**SOURCE INFORMATION**:
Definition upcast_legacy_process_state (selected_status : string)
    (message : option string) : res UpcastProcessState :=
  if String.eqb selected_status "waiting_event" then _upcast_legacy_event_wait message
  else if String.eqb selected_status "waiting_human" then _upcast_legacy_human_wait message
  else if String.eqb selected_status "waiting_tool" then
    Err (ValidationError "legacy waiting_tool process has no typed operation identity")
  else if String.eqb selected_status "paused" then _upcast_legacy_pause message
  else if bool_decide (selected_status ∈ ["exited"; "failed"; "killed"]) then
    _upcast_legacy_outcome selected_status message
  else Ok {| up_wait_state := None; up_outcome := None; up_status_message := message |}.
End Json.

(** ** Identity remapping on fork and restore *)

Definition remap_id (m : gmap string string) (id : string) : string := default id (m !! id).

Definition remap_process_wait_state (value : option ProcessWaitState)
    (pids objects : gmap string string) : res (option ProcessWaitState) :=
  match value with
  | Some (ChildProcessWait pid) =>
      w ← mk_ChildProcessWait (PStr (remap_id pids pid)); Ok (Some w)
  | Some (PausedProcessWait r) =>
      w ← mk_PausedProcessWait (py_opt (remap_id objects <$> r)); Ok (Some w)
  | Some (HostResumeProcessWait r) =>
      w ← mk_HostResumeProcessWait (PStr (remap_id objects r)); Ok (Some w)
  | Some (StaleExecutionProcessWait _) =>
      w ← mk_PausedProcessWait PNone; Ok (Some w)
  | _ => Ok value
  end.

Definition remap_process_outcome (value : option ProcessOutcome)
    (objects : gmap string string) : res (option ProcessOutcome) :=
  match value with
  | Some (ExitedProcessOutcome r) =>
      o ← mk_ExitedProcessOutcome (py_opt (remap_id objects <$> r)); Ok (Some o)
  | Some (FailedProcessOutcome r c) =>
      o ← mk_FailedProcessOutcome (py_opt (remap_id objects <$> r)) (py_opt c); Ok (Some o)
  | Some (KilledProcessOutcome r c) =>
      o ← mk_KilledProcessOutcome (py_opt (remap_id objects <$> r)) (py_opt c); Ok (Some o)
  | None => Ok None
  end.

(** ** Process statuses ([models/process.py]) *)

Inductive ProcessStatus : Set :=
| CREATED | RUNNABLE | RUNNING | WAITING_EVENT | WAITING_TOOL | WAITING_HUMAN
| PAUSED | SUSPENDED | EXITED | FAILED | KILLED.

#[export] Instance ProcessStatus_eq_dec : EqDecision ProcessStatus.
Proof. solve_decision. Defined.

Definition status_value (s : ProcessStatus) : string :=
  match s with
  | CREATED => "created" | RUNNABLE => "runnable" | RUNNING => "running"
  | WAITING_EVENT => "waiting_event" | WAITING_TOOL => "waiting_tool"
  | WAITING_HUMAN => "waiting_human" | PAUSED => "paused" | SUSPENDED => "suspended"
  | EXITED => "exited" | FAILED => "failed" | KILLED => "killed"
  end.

**WORK TASK**: The response should reproduce every entry above exactly.

**OUTPUT FOR THIS EXERCISE**:
Definition upcast_legacy_process_state (selected_status : string)
    (message : option string) : res UpcastProcessState :=
  if String.eqb selected_status "waiting_event" then _upcast_legacy_event_wait message
  else if String.eqb selected_status "waiting_human" then _upcast_legacy_human_wait message
  else if String.eqb selected_status "waiting_tool" then
    Err (ValidationError "legacy waiting_tool process has no typed operation identity")
  else if String.eqb selected_status "paused" then _upcast_legacy_pause message
  else if bool_decide (selected_status ∈ ["exited"; "failed"; "killed"]) then
    _upcast_legacy_outcome selected_status message
  else Ok {| up_wait_state := None; up_outcome := None; up_status_message := message |}.
End Json.

(** ** Identity remapping on fork and restore *)

Definition remap_id (m : gmap string string) (id : string) : string := default id (m !! id).

Definition remap_process_wait_state (value : option ProcessWaitState)
    (pids objects : gmap string string) : res (option ProcessWaitState) :=
  match value with
  | Some (ChildProcessWait pid) =>
      w ← mk_ChildProcessWait (PStr (remap_id pids pid)); Ok (Some w)
  | Some (PausedProcessWait r) =>
      w ← mk_PausedProcessWait (py_opt (remap_id objects <$> r)); Ok (Some w)
  | Some (HostResumeProcessWait r) =>
      w ← mk_HostResumeProcessWait (PStr (remap_id objects r)); Ok (Some w)
  | Some (StaleExecutionProcessWait _) =>
      w ← mk_PausedProcessWait PNone; Ok (Some w)
  | _ => Ok value
  end.

Definition remap_process_outcome (value : option ProcessOutcome)
    (objects : gmap string string) : res (option ProcessOutcome) :=
  match value with
  | Some (ExitedProcessOutcome r) =>
      o ← mk_ExitedProcessOutcome (py_opt (remap_id objects <$> r)); Ok (Some o)
  | Some (FailedProcessOutcome r c) =>
      o ← mk_FailedProcessOutcome (py_opt (remap_id objects <$> r)) (py_opt c); Ok (Some o)
  | Some (KilledProcessOutcome r c) =>
      o ← mk_KilledProcessOutcome (py_opt (remap_id objects <$> r)) (py_opt c); Ok (Some o)
  | None => Ok None
  end.

(** ** Process statuses ([models/process.py]) *)

Inductive ProcessStatus : Set :=
| CREATED | RUNNABLE | RUNNING | WAITING_EVENT | WAITING_TOOL | WAITING_HUMAN
| PAUSED | SUSPENDED | EXITED | FAILED | KILLED.

#[export] Instance ProcessStatus_eq_dec : EqDecision ProcessStatus.
Proof. solve_decision. Defined.

Definition status_value (s : ProcessStatus) : string :=
  match s with
  | CREATED => "created" | RUNNABLE => "runnable" | RUNNING => "running"
  | WAITING_EVENT => "waiting_event" | WAITING_TOOL => "waiting_tool"
  | WAITING_HUMAN => "waiting_human" | PAUSED => "paused" | SUSPENDED => "suspended"
  | EXITED => "exited" | FAILED => "failed" | KILLED => "killed"
  end.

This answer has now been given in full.